Die Bürgerinitiativen und die niedersächsischen Grünen halten Schröder daher für mitverantwortlich. „Diese Gesetzesänderung inklusive einer Lex Bernstorff hat Ministerpräsident Schröder im Rahmen seiner Konsensgespräche mit angezettelt”, erklärte die grüne Landtagsabgeordnete Rebecca Harms im Juli gegenüber der Presse. Es gibt deshalb und weil die Bundesregierung die SPD mal wieder mit der Kohle-Förderung unter Druck setzt, wenig Hoffnung, daß sich die Mehrheit der sozialdemokratisch geführten Länder tatsächlich mit dem Bundesrat der Novelle widersetzen wird. Ob der überhaupt gefragt werden muß, ist allerdings noch strittig. Die Bundesregierung beharrt darauf, daß allein der Bundestag zuständig ist. Die SPD-Landesregierungen müßten diese Frage schnellstmöglich verfassungsrechtlich klären lassen, wenn sie es ernst mit ihrer Ablehnung meinen.

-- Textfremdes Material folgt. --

Lemma follows_failed e a :
  is_recoverable e = false ->
  (exists n, watch a = Connecting n) \/ watch a = Ready (generation a) \/ (exists n d r, watch a = Recovering n d r) ->
  follows a (publish_permanent_failure e a).
Proof. intros [? ?]%not_recoverable Hw. right. split; [|done]. by apply sp_failed. Qed.

Lemma follows_lose jittered e a :
  (forall d, jitter d (jittered d)) -> watch a = Ready (generation a) -> follows a (lose policy jittered e a).
Proof.
  intros Hj Hw. right. unfold lose, route_loss, view. rewrite Hw. destruct (is_recoverable e) eqn:E; (split; [|done]); simpl.
  - apply sp_lost, Hj.
  - apply not_recoverable in E as [? ?]. apply sp_failed; auto.
Qed.

Lemma follows_shutdown a : watch a <> Closed -> follows a (shutdown a).
Proof. intros Hw. right. split; [|done]. by apply sp_closed. Qed.

Lemma watch_open a : inv a -> phase a <> PStopped -> watch a <> Closed.
Proof.
  intros [Ha _ _ _ _ _ _] Hp. unfold agrees in Ha. destruct (phase a); try done; try congruence;
    repeat match goal with H : exists _, _ |- _ => destruct H end; congruence.
Qed.

Lemma command_ok jittered c ans a a' :
  (forall d, jitter d (jittered d)) -> inv a -> on_command policy jittered c ans a = Some a' -> inv a' /\ follows a a'.
Proof.
  intros Hj Hi. pose proof (watch_open a Hi) as Hw. pose proof (in_agrees a Hi) as Ha. unfold on_command, agrees in *.
  destruct (phase a) eqn:Hp; intros Hs; try done; specialize (Hw ltac:(done)); injection Hs as <-.
  1, 5: destruct c; cbn [handle_waiting]; (split; [|first [by left|by apply follows_shutdown|right; split; [apply sp_start; eauto|done]]]);
    first [done|by apply inv_reply|by apply inv_shutdown|by apply inv_connecting; rewrite ?Hp].
  - assert (inv (set_phase (PConnecting previous_failures (now a + CONNECT_TIMEOUT)) a)) as Hr.
    { destruct Hi. split; try done. simpl. rewrite in_conn0, Hp. done. }
    destruct c; cbn [connecting_command]; try case_match;
      (split; [|first [by left|by apply follows_shutdown|apply follows_failed; eauto]]);
      first [done|by apply (inv_reply _ _ Hr)|by apply inv_shutdown|by apply inv_failed; rewrite ?Hp].
  - destruct c; cbn [ready_command]; unfold ready_open; repeat case_match;
      (split; [|first [by left|by apply follows_lose|by apply (follows_lose _ _ (send_reply _ a))|
                       by apply (follows_shutdown (clear_connection_blocked a)), Hw]]);
      first [done|by apply inv_reply|by apply inv_lose|by apply inv_lose, inv_reply|by apply inv_shutdown, inv_gauge].
  - destruct c; cbn [recovering_command]; try case_match;
      (split; [|first [by left|by apply follows_shutdown|apply follows_failed; naive_solver]]);
      first [done|by apply inv_reply|by apply inv_shutdown|by apply inv_failed; rewrite ?Hp].
Qed.

Lemma result_ok jittered prev d r a :
  (forall d, jitter d (jittered d)) -> inv a -> phase a = PConnecting prev d ->
  inv (connecting_result policy jittered prev r a) /\ follows a (connecting_result policy jittered prev r a).
Proof.
  intros Hj Hi Hp. pose proof (in_agrees a Hi) as Ha. unfold agrees in Ha. rewrite Hp in Ha.
  destruct r as [[]|e].
  - split; [by eapply inv_ready|]. right. split; [|done]. unfold view. rewrite Ha. apply sp_ready.
  - unfold connecting_result. case_match.
    + split; [apply inv_recovering; by rewrite ?Hp|]. right. split; [|done].
      unfold view. rewrite Ha. apply sp_backoff, Hj.
    + split; [apply inv_failed; by rewrite ?Hp|]. apply follows_failed; eauto.
Qed.

Lemma step_ok jittered e a a' :
  (forall d, jitter d (jittered d)) -> inv a -> step policy jittered e a = Some a' -> inv a' /\ follows a a'.
Proof.
  intros Hj Hi. pose proof (in_agrees a Hi) as Ha. unfold agrees in Ha. destruct e; cbn [step].
  - by apply command_ok.
  - destruct (phase a) eqn:Hp; try done. intros [= <-]. by eapply result_ok.
  - destruct (phase a) eqn:Hp; try done. case_match; [|done]. intros [= <-].
    apply (result_ok _ _ _ (Err (te_new Connection "connect attempt timed out")) a Hj Hi Hp).
  - destruct (phase a) eqn:Hp; try done. intros [= <-]. unfold ready_event.
    repeat case_match; (split; [|first [by left|by apply follows_lose]]);
      first [by apply inv_lose|by apply inv_gauge].
  - destruct (phase a) eqn:Hp; try done. case_match; [|done]. intros [= <-]. destruct Ha as (d & r & Hw).
    split; [apply inv_connecting; by rewrite ?Hp|]. right. split; [|done]. unfold view. rewrite Hw. apply sp_retry.
  - intros Hs. assert (a' = handles_dropped a) as -> by (destruct (phase a); congruence).
    split; [|by unfold handles_dropped; left; destruct (phase a)].
    unfold handles_dropped. set (a1 := match phase a with PReady => _ | _ => a end).
    assert (inv a1) as [] by (unfold a1; destruct (phase a); first [done|by apply inv_gauge]).
    split; simpl; try done. by rewrite in_conns0, (right_id_L [] (++)).
  - destruct (0 <=? n); [|done]. intros [= <-]. split; [by apply inv_time|by left].
Qed.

Einen weiteren Stolperstein für Angela Merkel und ihren Oggersheimer Chef bilden die Pläne, Morsleben über das Jahr 2000 hinaus weiterzubetreiben. Das bereits vor 1989 eingerichtete Endlager in der Nähe Magdeburgs (ebenfalls in einem Salzstock) wurde von der Bundesregierung ohne atomrechtliches Verfahren übernommen. Laut Einigungsvertrag soll es noch bis zum Jahr 2000 Atommüll aufnehmen. Jetzt soll per Atomgesetz diese Frist bis 2005 verlängert werden. Ob aber ein Bundesgesetz sich so ohne weiteres über den Einigungsvertrag hinwegsetzen kann, ist fraglich. Im sachsen-anhaltinischen Umweltministerium denkt man daher schon über eine Verfassungsklage nach.

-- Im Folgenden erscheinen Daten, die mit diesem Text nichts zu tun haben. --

Lemma submit_all_inv broker ms seen b :
  inv seen b -> is_ok (a_publisher a broker) = true ->
  Forall (fun m => reqs !! m.1 = Some (broker, m.2)) ms -> NoDup (ms.*1 ++ seen) ->
  match submit_all a blind ms b with Ok b' => inv (reverse ms.*1 ++ seen) b' | Err e => answered_err e end.
Proof.
  intros Hi Hp Hms. revert seen b Hi. induction Hms as [|[i req] ms Hm Hms IH]; intros seen b Hi Hnd; [done|].
  cbn [submit_all]. csimpl in Hnd. apply NoDup_cons in Hnd as [Hn Hnd]. rewrite not_elem_of_app in Hn.
  pose proof (submit_inv seen b broker i req Hi Hm (proj2 Hn) Hp) as Hb.
  destruct (submit a blind (i, req) b) as [b'|e]; [|done]. specialize (IH (i :: seen) b' Hb).
  csimpl. rewrite reverse_cons, <- (assoc_L (++)). apply IH. rewrite <- Permutation_middle.
  apply NoDup_cons. split; [rewrite elem_of_app; tauto|done].
Qed.

Lemma fail_all_inv broker ms e seen b :
  inv seen b -> blind = false -> a_publisher a broker = Err e -> ms <> [] ->
  Forall (fun m => reqs !! m.1 = Some (broker, m.2)) ms -> NoDup (ms.*1 ++ seen) ->
  inv (reverse ms.*1 ++ seen) (fail_all ms e b).
Proof.
  intros Hi Hb Hp Hne Hms Hnd. unfold fail_all.
  assert (forall i req, reqs !! i = Some (broker, req) -> answer i (broker, req) = Err e) as Ha.
  { intros i req _. unfold answer. simpl. by rewrite Hp. }
  assert (inv seen (terminal_or_insert e b)) as Ht.
  { destruct ms as [|[i req] ms]; [done|]. inversion Hms. eapply inv_terminal; eauto. }
  clear Hi Hne. revert seen Hnd Ht. generalize (terminal_or_insert e b) as b0.
  induction Hms as [|[i req] ms Hm Hms IH]; intros b0 seen Hnd Ht; [done|].
  csimpl in *. apply NoDup_cons in Hnd as [Hn Hnd]. rewrite not_elem_of_app in Hn.
  rewrite reverse_cons, <- (assoc_L (++)). apply (IH _ (i :: seen)).
  - rewrite <- Permutation_middle. apply NoDup_cons. split; [rewrite elem_of_app; tauto|done].
  - eapply inv_outcome; [done|exact Hm|by rewrite Ha| |].
    + eapply inv_not_waiting; [exact Ht|tauto].
    + intros _ (q' & Hq' & Hok & _). simplify_eq/=. by rewrite Hp in Hok.
Qed.

Lemma submit_group_inv g seen b :
  inv seen b -> g.2 <> [] -> Forall (fun m => reqs !! m.1 = Some (g.1, m.2)) g.2 -> NoDup (g.2.*1 ++ seen) ->
  match submit_group a blind g b with Ok b' => inv (reverse g.2.*1 ++ seen) b' | Err e => answered_err e end.
Proof.
  intros Hi Hne Hms Hnd. unfold submit_group. destruct (a_publisher a g.1) as [u|e] eqn:Ep.
  - apply (submit_all_inv g.1); try done. by rewrite Ep.
  - destruct blind eqn:Eb; [|by eapply fail_all_inv].
    destruct g as [broker [|[i req] ms]]; [done|]. inversion_clear Hms. exists i, (broker, req).
    split; [done|]. unfold answer. simpl in *. by rewrite Ep.
Qed.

Einen Bonbon haben Merkels Mannen für die AKW-Betreiber in die Vorlage eingebaut: Die in die Jahre gekommenen AKWs, für die demnächst erhebliche Nachrüstungen anstehen werden, müssen nicht mehr unbedingt auf dem neuesten Stand der Technik ausgestattet sein. Das wird dann überflüssig, wenn dies „nicht, oder nur mit unverhältnismäßigem Aufwand erfüllt werden” kann. Unverhältnismäßig ist es sicherlich, wenn Betreiber auf einen Teil der satten Gewinne verzichten müßten, die die längst abgeschriebenen, uralten Schrottmeiler wie Stade einfahren.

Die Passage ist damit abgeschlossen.